[Your assignment] The answer must be every line of the data that holds the word "guard".

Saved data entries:

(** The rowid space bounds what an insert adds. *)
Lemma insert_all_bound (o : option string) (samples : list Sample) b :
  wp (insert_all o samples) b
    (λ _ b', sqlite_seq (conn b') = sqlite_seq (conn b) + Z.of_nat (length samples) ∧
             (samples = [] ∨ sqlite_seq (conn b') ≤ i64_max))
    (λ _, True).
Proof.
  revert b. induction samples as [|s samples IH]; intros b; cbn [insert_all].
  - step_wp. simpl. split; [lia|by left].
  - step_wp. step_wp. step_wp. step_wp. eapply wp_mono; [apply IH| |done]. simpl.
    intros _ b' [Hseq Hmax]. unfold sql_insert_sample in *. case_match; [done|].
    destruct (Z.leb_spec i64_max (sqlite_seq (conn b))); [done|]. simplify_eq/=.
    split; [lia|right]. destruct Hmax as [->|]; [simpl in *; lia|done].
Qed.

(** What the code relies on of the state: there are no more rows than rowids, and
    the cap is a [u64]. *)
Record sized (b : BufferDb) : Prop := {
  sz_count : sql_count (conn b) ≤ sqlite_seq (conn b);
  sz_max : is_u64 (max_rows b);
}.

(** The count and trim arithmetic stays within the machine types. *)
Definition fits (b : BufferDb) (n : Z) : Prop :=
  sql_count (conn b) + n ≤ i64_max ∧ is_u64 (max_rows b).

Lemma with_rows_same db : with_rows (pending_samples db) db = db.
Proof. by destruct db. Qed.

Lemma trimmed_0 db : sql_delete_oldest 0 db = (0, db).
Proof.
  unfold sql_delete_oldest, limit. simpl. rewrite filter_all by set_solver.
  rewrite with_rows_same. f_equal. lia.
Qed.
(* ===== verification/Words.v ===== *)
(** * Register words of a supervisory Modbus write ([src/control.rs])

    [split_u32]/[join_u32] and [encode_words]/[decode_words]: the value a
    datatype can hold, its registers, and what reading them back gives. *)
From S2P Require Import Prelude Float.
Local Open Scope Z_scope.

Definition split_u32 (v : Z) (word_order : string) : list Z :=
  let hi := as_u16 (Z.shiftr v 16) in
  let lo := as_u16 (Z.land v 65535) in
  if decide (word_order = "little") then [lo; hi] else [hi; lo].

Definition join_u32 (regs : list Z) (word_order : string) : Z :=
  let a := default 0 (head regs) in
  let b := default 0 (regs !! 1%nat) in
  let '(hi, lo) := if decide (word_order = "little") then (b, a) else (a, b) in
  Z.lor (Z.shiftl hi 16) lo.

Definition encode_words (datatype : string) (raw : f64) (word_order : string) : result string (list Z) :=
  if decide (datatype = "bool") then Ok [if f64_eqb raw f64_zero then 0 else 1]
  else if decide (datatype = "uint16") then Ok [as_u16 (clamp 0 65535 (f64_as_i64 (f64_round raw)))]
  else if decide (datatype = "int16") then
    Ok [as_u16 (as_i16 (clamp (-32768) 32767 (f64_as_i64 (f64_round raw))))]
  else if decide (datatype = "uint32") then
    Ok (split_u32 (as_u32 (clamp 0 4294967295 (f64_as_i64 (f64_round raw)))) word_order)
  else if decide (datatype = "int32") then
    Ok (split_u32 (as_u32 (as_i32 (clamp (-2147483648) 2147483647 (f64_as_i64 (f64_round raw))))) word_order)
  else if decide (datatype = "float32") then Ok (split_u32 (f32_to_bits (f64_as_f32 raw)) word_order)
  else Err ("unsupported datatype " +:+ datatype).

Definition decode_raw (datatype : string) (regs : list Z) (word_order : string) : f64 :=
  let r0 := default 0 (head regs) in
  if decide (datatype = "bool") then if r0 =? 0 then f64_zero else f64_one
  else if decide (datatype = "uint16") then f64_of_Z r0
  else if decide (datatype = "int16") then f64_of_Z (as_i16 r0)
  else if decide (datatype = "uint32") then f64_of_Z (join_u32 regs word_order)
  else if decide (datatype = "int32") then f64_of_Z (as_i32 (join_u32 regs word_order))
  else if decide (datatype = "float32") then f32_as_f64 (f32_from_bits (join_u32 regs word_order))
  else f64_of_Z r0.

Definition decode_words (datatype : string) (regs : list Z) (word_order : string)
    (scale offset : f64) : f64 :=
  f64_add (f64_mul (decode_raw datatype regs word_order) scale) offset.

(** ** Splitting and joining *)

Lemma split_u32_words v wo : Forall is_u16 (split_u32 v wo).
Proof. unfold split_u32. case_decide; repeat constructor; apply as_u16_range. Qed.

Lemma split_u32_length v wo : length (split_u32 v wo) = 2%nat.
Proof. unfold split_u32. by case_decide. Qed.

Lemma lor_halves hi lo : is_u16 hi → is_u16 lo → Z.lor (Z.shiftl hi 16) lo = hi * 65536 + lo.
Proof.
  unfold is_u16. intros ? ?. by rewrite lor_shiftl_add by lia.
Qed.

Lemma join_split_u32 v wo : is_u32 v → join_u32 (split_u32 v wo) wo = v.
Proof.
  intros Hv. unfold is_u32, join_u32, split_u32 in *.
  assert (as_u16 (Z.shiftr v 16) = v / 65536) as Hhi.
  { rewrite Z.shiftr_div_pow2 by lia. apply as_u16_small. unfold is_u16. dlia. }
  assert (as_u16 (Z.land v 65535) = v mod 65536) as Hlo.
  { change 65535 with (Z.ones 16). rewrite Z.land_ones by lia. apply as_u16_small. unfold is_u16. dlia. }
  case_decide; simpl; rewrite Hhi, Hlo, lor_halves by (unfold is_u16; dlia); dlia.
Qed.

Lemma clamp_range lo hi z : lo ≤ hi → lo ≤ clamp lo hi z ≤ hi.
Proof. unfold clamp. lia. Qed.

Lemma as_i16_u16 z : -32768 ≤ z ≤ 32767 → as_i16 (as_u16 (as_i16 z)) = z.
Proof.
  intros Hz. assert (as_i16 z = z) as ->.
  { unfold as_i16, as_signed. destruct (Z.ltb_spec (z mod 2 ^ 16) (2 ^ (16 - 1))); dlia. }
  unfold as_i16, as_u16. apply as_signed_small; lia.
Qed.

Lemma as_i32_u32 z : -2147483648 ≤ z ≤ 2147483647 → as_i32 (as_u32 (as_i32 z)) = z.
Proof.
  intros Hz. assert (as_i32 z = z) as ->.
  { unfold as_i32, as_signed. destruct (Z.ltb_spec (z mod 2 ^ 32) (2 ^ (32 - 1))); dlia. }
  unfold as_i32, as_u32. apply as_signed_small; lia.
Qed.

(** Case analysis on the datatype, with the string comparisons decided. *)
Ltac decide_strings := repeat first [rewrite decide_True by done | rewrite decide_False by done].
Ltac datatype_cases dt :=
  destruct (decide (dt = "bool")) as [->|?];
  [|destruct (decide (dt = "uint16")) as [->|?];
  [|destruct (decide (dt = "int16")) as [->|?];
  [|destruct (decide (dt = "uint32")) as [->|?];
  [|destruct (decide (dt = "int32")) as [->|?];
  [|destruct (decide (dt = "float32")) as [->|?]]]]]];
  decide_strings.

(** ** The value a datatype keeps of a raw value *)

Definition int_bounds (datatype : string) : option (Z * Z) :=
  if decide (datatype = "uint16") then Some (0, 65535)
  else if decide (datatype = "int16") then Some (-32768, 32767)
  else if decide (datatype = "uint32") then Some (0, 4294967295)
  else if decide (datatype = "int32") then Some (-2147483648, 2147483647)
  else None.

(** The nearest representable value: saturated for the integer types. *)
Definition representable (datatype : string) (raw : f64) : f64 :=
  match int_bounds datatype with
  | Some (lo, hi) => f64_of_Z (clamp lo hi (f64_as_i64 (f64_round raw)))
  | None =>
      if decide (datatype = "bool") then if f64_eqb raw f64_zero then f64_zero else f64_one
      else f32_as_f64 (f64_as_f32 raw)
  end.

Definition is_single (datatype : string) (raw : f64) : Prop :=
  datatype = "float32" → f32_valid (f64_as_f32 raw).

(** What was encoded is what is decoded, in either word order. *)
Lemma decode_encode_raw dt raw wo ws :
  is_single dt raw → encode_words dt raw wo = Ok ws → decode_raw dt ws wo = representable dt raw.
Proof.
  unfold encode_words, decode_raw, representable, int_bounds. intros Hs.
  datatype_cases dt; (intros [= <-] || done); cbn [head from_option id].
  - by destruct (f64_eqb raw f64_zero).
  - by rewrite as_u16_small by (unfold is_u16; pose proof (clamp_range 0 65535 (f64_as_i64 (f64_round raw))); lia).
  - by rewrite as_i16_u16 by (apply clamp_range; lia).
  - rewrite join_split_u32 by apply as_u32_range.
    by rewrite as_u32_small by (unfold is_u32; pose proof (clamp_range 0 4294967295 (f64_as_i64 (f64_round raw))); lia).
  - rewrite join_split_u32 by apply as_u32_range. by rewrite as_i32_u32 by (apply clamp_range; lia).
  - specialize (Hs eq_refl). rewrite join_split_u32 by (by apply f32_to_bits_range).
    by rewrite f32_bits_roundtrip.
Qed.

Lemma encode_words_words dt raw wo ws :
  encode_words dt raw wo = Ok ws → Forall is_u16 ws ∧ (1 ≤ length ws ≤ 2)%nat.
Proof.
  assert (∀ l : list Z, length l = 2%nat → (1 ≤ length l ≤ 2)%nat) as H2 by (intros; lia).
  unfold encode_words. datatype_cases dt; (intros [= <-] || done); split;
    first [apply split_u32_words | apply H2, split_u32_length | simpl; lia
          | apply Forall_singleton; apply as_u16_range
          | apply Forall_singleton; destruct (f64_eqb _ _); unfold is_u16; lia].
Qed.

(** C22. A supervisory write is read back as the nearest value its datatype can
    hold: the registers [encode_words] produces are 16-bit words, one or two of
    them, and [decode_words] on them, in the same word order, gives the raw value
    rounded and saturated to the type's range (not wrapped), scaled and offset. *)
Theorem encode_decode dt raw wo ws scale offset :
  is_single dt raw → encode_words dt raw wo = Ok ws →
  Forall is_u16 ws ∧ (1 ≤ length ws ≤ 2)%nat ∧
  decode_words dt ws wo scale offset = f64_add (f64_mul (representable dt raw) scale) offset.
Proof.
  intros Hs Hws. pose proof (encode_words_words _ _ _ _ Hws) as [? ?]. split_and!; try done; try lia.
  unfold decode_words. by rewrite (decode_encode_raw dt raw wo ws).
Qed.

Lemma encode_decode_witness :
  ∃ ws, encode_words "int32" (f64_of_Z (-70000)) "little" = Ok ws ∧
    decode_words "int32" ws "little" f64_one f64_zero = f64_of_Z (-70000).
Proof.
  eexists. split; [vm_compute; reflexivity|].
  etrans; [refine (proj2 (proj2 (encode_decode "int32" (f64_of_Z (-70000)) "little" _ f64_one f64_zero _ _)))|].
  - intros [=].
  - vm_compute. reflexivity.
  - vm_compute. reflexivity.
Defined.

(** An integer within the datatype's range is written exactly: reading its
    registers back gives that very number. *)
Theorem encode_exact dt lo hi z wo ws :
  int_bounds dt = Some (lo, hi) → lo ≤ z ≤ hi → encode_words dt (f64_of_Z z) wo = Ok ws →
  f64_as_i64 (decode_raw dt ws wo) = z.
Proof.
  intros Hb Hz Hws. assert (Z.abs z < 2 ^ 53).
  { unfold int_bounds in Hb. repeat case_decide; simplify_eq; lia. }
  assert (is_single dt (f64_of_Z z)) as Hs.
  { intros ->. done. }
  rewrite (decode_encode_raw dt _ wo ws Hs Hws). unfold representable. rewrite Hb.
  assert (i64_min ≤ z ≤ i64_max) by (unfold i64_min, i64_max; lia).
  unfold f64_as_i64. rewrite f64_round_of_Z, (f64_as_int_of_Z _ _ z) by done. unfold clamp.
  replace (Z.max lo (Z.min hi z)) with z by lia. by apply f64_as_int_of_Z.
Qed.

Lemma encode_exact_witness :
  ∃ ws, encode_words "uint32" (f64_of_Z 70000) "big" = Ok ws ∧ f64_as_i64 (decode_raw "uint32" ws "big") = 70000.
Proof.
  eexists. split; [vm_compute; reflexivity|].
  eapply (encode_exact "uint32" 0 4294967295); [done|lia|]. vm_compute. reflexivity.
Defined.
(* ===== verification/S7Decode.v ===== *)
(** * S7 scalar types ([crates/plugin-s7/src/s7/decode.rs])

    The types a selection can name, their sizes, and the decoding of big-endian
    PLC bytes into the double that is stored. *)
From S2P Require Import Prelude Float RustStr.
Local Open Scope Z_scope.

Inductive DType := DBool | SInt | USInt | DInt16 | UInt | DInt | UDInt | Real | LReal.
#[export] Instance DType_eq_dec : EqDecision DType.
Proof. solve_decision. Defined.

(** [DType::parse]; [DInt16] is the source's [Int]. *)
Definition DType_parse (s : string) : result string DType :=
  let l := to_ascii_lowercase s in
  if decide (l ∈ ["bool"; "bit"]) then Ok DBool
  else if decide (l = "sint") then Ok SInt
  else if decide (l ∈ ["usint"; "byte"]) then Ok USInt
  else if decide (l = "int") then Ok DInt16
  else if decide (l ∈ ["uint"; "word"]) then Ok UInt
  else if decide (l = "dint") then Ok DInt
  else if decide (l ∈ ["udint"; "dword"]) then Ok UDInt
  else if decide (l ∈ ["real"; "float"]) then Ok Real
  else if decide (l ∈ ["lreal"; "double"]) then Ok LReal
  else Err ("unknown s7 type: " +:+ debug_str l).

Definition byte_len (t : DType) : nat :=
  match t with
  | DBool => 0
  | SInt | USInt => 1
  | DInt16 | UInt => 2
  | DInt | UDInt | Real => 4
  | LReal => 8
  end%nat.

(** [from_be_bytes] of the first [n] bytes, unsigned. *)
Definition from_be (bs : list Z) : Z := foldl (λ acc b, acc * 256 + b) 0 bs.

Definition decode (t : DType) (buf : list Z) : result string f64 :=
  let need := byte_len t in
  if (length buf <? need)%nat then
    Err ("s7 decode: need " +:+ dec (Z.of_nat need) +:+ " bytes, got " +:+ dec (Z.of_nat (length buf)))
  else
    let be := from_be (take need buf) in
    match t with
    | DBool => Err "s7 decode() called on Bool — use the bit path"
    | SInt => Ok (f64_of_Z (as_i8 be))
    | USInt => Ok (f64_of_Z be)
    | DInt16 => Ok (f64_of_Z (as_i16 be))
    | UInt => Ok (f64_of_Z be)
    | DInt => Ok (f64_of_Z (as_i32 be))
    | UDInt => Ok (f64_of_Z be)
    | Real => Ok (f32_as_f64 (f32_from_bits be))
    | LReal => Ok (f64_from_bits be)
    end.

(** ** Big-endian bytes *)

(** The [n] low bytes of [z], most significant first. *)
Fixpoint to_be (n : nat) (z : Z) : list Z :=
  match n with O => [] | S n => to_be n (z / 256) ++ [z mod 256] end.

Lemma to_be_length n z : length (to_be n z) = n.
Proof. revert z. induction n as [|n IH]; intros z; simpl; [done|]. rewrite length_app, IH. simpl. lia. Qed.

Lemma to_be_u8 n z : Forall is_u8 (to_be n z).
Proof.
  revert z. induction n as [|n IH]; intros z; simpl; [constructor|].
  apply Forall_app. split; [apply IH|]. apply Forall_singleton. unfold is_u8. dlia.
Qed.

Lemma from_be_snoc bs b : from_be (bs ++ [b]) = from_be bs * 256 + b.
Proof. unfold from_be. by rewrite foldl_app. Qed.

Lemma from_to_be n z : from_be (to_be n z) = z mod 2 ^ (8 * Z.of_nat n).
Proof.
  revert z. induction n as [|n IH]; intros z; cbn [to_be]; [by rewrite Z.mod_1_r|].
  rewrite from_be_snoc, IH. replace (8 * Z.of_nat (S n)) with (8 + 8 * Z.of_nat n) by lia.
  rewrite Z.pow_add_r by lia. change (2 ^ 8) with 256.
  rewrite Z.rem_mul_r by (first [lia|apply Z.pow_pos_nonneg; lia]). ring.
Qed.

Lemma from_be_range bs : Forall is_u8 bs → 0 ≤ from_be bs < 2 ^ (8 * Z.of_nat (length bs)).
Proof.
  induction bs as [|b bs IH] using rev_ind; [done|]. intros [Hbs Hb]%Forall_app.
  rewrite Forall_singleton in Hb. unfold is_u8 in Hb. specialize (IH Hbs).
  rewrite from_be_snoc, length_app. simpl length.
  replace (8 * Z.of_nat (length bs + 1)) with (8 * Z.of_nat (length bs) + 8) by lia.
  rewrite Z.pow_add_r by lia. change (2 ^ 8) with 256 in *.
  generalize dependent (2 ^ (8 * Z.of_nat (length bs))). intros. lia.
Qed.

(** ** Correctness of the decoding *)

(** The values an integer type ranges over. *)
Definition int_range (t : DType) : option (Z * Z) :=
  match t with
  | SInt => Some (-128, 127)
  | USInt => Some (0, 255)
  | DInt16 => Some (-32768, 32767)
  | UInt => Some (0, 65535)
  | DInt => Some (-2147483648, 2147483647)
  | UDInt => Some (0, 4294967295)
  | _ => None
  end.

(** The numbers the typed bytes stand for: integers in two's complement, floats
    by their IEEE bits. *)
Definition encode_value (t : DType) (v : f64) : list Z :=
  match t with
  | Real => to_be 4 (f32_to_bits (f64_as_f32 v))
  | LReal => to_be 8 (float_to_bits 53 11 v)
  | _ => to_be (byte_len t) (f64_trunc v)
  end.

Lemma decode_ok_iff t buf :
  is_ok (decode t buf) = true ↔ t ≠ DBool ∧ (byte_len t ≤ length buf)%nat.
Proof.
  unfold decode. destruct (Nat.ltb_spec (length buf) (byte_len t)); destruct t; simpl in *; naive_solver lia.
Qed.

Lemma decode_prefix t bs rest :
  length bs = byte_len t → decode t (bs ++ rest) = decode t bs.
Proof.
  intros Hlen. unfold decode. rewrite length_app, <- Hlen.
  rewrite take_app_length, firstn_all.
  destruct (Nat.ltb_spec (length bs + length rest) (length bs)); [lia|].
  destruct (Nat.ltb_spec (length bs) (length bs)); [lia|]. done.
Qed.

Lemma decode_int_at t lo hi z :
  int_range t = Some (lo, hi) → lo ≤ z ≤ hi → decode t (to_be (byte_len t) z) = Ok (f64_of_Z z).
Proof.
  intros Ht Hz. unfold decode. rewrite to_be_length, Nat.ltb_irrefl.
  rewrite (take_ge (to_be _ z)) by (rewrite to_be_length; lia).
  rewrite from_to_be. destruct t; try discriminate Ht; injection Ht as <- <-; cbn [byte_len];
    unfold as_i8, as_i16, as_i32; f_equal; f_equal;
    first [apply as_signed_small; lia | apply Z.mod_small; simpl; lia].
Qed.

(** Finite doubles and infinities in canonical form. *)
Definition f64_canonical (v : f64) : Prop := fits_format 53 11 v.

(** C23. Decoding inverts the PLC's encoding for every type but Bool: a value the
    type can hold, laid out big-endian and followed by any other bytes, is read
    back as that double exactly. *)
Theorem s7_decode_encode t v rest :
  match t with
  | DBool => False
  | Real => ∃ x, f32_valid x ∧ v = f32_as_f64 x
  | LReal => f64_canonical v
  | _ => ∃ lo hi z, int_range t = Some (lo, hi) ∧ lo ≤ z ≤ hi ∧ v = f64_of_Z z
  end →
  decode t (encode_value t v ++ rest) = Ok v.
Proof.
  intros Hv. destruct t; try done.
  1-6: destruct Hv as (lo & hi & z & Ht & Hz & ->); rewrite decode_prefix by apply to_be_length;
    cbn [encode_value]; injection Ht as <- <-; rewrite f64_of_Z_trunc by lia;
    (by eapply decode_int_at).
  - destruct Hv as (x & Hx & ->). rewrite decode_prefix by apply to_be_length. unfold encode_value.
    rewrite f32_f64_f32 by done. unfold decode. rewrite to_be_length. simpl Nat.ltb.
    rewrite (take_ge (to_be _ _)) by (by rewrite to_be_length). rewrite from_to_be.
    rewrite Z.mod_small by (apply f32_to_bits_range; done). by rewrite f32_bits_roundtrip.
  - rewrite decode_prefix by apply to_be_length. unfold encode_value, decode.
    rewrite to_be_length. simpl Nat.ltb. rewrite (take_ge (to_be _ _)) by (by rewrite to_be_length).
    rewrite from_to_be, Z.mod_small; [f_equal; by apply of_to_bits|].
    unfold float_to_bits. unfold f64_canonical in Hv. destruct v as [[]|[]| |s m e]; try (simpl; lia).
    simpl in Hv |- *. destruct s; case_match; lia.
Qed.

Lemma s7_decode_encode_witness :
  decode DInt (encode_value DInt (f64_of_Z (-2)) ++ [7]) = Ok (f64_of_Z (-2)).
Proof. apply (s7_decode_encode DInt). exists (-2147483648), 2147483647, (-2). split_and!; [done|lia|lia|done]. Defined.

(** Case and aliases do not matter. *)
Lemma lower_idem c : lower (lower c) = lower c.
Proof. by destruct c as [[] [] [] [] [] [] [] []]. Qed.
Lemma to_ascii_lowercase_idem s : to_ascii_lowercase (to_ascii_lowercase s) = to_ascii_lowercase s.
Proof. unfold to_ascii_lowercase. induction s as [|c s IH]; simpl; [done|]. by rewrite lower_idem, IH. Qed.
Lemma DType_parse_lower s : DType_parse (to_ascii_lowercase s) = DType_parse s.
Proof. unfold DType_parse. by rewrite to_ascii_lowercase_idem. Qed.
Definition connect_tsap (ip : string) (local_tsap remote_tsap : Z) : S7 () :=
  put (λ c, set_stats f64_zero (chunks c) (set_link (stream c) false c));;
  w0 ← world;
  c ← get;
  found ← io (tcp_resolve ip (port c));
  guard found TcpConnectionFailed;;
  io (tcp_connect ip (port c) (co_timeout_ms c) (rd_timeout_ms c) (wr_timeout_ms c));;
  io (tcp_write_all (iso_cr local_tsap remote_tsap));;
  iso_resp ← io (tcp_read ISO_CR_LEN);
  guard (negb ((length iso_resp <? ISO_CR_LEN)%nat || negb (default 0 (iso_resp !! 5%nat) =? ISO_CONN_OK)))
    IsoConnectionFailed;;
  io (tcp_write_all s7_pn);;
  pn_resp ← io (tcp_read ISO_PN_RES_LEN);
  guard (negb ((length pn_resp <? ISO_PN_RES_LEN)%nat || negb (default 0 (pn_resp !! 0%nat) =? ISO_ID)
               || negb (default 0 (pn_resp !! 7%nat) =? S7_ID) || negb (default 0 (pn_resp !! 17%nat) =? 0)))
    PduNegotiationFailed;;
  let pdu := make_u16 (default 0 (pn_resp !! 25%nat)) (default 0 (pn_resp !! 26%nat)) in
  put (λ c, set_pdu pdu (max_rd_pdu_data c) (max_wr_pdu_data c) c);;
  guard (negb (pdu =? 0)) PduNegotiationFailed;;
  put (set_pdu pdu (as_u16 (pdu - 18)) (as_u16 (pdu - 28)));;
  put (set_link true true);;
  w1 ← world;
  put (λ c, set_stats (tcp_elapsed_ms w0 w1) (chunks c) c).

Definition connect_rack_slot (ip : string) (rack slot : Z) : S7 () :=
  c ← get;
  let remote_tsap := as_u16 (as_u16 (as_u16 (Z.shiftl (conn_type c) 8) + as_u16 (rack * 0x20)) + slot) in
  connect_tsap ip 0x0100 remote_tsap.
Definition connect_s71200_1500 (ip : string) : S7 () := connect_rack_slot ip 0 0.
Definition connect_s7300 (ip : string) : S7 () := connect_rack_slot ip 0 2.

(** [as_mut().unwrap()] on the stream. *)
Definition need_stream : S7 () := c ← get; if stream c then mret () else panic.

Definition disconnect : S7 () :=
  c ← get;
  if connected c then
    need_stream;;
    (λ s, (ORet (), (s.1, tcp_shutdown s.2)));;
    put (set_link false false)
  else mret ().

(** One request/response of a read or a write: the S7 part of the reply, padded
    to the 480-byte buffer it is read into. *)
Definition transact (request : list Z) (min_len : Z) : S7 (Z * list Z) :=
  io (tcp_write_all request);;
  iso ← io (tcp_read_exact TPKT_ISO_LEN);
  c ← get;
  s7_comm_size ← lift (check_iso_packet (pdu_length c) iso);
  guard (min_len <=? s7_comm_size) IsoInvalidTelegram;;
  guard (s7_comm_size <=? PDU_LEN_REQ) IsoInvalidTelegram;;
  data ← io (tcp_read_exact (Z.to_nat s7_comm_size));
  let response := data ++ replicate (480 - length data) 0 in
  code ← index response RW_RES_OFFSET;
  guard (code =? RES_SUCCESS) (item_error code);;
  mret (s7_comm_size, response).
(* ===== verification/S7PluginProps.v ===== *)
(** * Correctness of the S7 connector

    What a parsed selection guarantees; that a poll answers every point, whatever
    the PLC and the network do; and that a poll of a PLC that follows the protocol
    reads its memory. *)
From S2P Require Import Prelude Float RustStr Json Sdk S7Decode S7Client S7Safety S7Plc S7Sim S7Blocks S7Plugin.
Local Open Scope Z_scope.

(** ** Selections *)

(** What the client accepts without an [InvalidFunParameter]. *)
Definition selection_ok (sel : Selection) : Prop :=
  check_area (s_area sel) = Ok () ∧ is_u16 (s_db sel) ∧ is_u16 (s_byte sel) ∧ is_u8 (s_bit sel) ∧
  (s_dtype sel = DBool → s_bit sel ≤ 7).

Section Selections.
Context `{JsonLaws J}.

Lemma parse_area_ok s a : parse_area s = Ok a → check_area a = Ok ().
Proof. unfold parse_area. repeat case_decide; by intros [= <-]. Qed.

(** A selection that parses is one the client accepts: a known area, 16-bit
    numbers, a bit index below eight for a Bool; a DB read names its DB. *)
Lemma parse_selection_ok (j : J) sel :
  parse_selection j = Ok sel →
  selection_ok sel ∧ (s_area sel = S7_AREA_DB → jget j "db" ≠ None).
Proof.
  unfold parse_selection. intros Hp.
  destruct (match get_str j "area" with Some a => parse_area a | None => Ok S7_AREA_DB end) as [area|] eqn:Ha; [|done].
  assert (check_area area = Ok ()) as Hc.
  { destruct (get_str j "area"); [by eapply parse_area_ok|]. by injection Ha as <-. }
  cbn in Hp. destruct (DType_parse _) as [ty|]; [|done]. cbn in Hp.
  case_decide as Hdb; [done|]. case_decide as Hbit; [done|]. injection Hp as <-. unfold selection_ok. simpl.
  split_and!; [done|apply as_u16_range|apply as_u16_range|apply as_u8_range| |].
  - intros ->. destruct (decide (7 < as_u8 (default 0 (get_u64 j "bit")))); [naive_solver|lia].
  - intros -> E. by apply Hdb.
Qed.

[Task result]
  guard found TcpConnectionFailed;;
  guard (negb ((length iso_resp <? ISO_CR_LEN)%nat || negb (default 0 (iso_resp !! 5%nat) =? ISO_CONN_OK)))
  guard (negb ((length pn_resp <? ISO_PN_RES_LEN)%nat || negb (default 0 (pn_resp !! 0%nat) =? ISO_ID)
  guard (negb (pdu =? 0)) PduNegotiationFailed;;
  guard (min_len <=? s7_comm_size) IsoInvalidTelegram;;
  guard (s7_comm_size <=? PDU_LEN_REQ) IsoInvalidTelegram;;
  guard (code =? RES_SUCCESS) (item_error code);;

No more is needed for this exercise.